Add full attribution README for upstream models (GigaAM, 3D-Speaker)

2341cf2 verified 9 days ago

3.69 kB

	---
	license: apache-2.0
	language:
	- ru
	tags:
	- automatic-speech-recognition
	- speaker-diarization
	- onnx
	- russian
	- asr
	- gigaam
	- 3d-speaker
	- camplus
	- eres2net
	- mobile
	- offline
	library_name: onnx
	---

	# ProtocolVoice ASR Models

	ONNX models for offline Russian speech recognition and speaker diarization,
	packaged for the [ProtocolVoice](https://github.com/protocolvoice) Android app.

	## Contents

	\| File \| Size \| Purpose \| Original source \| Original license \|
	\|---\|---\|---\|---\|---\|
	\| `gigaam_v3_e2e_ctc_int8.onnx` \| 305 MB \| Russian ASR with built-in punctuation \| [Sber/SaluteDevices GigaAM](https://github.com/salute-developers/GigaAM) (v3, e2e CTC, int8-quantized) \| MIT \|
	\| `speaker_embedding_camplus.onnx` \| 27 MB \| Speaker embedding (CAM++) \| [modelscope/3D-Speaker](https://github.com/modelscope/3D-Speaker) \| Apache-2.0 \|
	\| `speaker_embedding.onnx` \| 111 MB \| Speaker embedding (ERes2Net) \| [modelscope/3D-Speaker](https://github.com/modelscope/3D-Speaker) \| Apache-2.0 \|
	\| `speaker_embedding_v2.onnx` \| 68 MB \| Speaker embedding (ERes2NetV2) \| [modelscope/3D-Speaker](https://github.com/modelscope/3D-Speaker) \| Apache-2.0 \|
	\| `manifest.json` \| < 1 KB \| SHA-256 hashes of all models \| this repo \| Apache-2.0 \|

	## Important

	These are NOT new models — this repository redistributes existing models in ONNX
	format for convenient mobile delivery.
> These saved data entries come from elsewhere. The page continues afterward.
(* ===== verification/PacketProofs.v ===== *)
(** * Packets: proofs

    The theorems about [Packet]: functional accesses, responses, payload copies and the
    sender-state stack. *)

From stdpp Require Import strings.
From S2P Require Import Prelude MemCmd Packet.

Open Scope Z_scope.

Module PacketProofs.
Import Host SenderStates Packet.
#[local] Existing Instance MemCmd.Command_eq_dec.

(** ** The loops over [bytesValid] *)

Lemma all_valid_spec n i bv all :
  0 ≤ i → i + Z.of_nat n ≤ vsize bv →
  ∃ b, all_valid n i bv all = Ok b ∧
    (b = true ↔ all = true ∧ ∀ j, i ≤ j < i + Z.of_nat n → bv !! Z.to_nat j = Some true).
Proof.
  revert i all. induction n as [|n IH]; intros i all Hi Hn.
  { exists all. split; [done|]. split; [|naive_solver]. intros ->. split; [done|]. lia. }
  destruct all; simpl; [|exists false; naive_solver].
  destruct (vread_ok bv i) as (x & Hx & Hbx); [lia|]. rewrite Hx. cbn [mbind res_bind].
  destruct (IH (i + 1) x) as (b & Hb & Hiff); [lia..|].
  exists b. split; [done|]. rewrite Hiff. split.
  - intros [-> Hj]. split; [done|]. intros j Hji. destruct (decide (j = i)) as [->|]; [done|].
    apply Hj. lia.
  - intros [_ Hj]. split.
    + assert (bv !! Z.to_nat i = Some true) as Ht by (apply Hj; lia). congruence.
    + intros j Hji. apply Hj. lia.
Qed.
(** ** Ports and masks *)

(** What [setSlavePorts] establishes: at most 64 ports, each with its index as local id. *)
Definition ports_ok (sf : SnoopFilter) : Prop :=
  (length (slavePorts sf) ≤ 64)%nat ∧
  ∀ i p, slavePorts sf !! i = Some p →
    isSnooping p = true ∧ 0 ≤ getId p ∧
    localSlavePortIds sf !! Z.to_nat (getId p) = Some (Z.of_nat i).

(** The number of a port of the crossbar; a port that does not snoop has none. *)
Definition numbered (sf : SnoopFilter) (p : SlavePort) (oi : option nat) : Prop :=
  match oi with
  | Some i => slavePorts sf !! i = Some p
  | None => isSnooping p = false ∧ getId p ≠ InvalidPortID
  end.

Definition mask_of (oi : option nat) : Z :=
  match oi with Some i => 2 ^ Z.of_nat i | None => 0 end.

Lemma testbit_mask_of oi (i : nat) : Z.testbit (mask_of oi) (Z.of_nat i) = bool_decide (oi = Some i).
Proof.
  destruct oi as [j|]; cbn [mask_of]; [|by rewrite Z.bits_0].
  rewrite Z.pow2_bits_eqb by lia.
  destruct (Z.eqb_spec (Z.of_nat j) (Z.of_nat i)); case_bool_decide; simplify_eq; done || lia.
Qed.

Lemma numbered_lt sf p i : ports_ok sf → numbered sf p (Some i) → (i < 64)%nat.
Proof. intros [Hn _] Hi. apply lookup_lt_Some in Hi. lia. Qed.

Lemma mask_of_width n oi :
  (∀ i, oi = Some i → (i < n)%nat) → in_width (Z.of_nat n) (mask_of oi).
Proof.
  intros Hi. pose proof (pow2_pos (Z.of_nat n)). unfold in_width.
  destruct oi as [i|]; cbn [mask_of]; [|lia]. specialize (Hi i eq_refl).
  pose proof (pow2_pos (Z.of_nat i)). split; [lia|]. apply Z.pow_lt_mono_r; lia.
Qed.
(** The stack search finds the predecessor; bypassing [p] there removes it. *)
Lemma unstack_spec h k p ev ps :
  h !! p = Some ev → ∀ fuel curr ec,
  h !! curr = Some ec → stack h k (nextInBin ec) ps → p ∈ ps → NoDup (curr :: ps) →
  (length ps ≤ fuel)%nat →
  ∃ c h' ec', find_in_bin fuel h p curr (nextInBin ec) = Ok c ∧
    upd h c (set_nextInBin (nextInBin ev)) = Ok h' ∧ links_only h h' ∧
    (∀ x, x ∉ curr :: ps → h' !! x = h !! x) ∧
    (∀ x, nextBin <$> h' !! x = nextBin <$> h !! x) ∧
    h' !! curr = Some ec' ∧ stack h' k (nextInBin ec') (drop_from p ps).
Proof.
  intros Hp. induction ps as [|y ps IH]; intros fuel curr ec Hc Hs Hin Hnd Hf; [set_solver|].
  inversion Hs as [|? ey ? Hy Hk Hs' Ehd]; subst. apply NoDup_cons in Hnd as [Hcn Hnd].
  destruct (decide (p = y)) as [->|Hne].
  - exists curr, (<[curr := set_nextInBin (nextInBin ev) ec]> h), (set_nextInBin (nextInBin ev) ec).
    assert (ey = ev) as -> by congruence.
    split_and!.
    + destruct fuel; simpl; by rewrite decide_True.
    + by apply upd_spec.
    + by eapply links_only_insert.
    + intros x Hx. apply lookup_insert_ne. set_solver.
    + intros x. rewrite lookup_insert. case_decide; [subst; by rewrite Hc|done].
    + apply lookup_insert_eq.
    + simpl. unfold drop_from. rewrite filter_cons_False by naive_solver.
      apply NoDup_cons in Hnd as [Hyn Hnd].
      rewrite filter_all by (intros x Hx ->; done).
      eapply stack_frame; [done|]. intros x Hx. apply same_links_in, same_links_eq, lookup_insert_ne. set_solver.
  - destruct fuel as [|fuel]; simpl in Hf; [lia|].
    destruct (IH fuel y ey Hy Hs' ltac:(set_solver) Hnd ltac:(lia)) as
      (c & h' & ey' & Hf' & Hu & Hlo & Hout & Hnb & Hy' & Hst).
    exists c, h', ec. cbn [find_in_bin]. rewrite decide_False by done. rewrite Hy. simpl.
    assert (h' !! curr = h !! curr) as Hcc by (by apply Hout).
    split_and!; [done..| | |by rewrite Hcc|].
    + intros x Hx. apply Hout. set_solver.
    + done.
    + rewrite <- Ehd. unfold drop_from. rewrite filter_cons_True by done.
      destruct (links_only_lookup _ _ _ _ Hlo Hy) as (e2 & ? & Hu2).
      assert (e2 = ey') as -> by congruence.
      econstructor; [done| |done]. by apply unlink_key.
Qed.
The original authors retain all credit and
	copyright. We did not train, fine-tune, or modify the model weights.

	Please cite the original projects, not this redistribution:

	- GigaAM-v3 (ASR): Sber AI, SaluteDevices —
	https://github.com/salute-developers/GigaAM
	- 3D-Speaker (CAM++, ERes2Net, ERes2NetV2): ModelScope, Alibaba —
	https://github.com/modelscope/3D-Speaker

	The ONNX conversions and runtime were prepared via [sherpa-onnx](https://github.com/k2-fsa/sherpa-onnx)
	(Apache-2.0).

	## Why this redistribution

	The ProtocolVoice mobile app needs to download these models on first run from a
	mirror that:
	- supports files larger than 100 MB without git-lfs limits,
	- has fast CDN reachable from Russia,
	- is the conventional hosting platform for ML models.

	All redistributed files retain their original licenses. This README serves as
	the required attribution under those licenses.

	## How to use

	Each model is loaded by [sherpa-onnx](https://github.com/k2-fsa/sherpa-onnx) on
	the device. The ProtocolVoice app:

	1. Downloads each `.onnx` file by HTTP from
	`https://huggingface.co/protocolvoice/asr-models/resolve/main/{filename}`,
	2. Verifies SHA-256 against `manifest.json`,
	3. Loads via sherpa-onnx for offline inference.

	You can also use these files directly with sherpa-onnx in any project that
	respects the original licenses.

	## Verifying integrity

	```python
	import hashlib

	with open("gigaam_v3_e2e_ctc_int8.onnx", "rb") as f:
	print(hashlib.sha256(f.read()).hexdigest())
	# expected: 0aacb41f70f0f5aaac4b45dd430337b9e16b180f22c72af04db8516e7609c3c0
	```

	Hashes for all files are in `manifest.json`.

	## License

	This repository's metadata, README, and packaging scripts are released under
	Apache-2.0. Each model file remains under its original license (see the
	table above). By using a model, you accept its original license — not just
	this repository's.

	## Removal request

	If you are an author of one of the upstream projects and have any concerns
	about this redistribution (attribution, hosting, anything else), please open
	a discussion on this Hugging Face repo or email the maintainers — the files
	will be amended or removed as requested.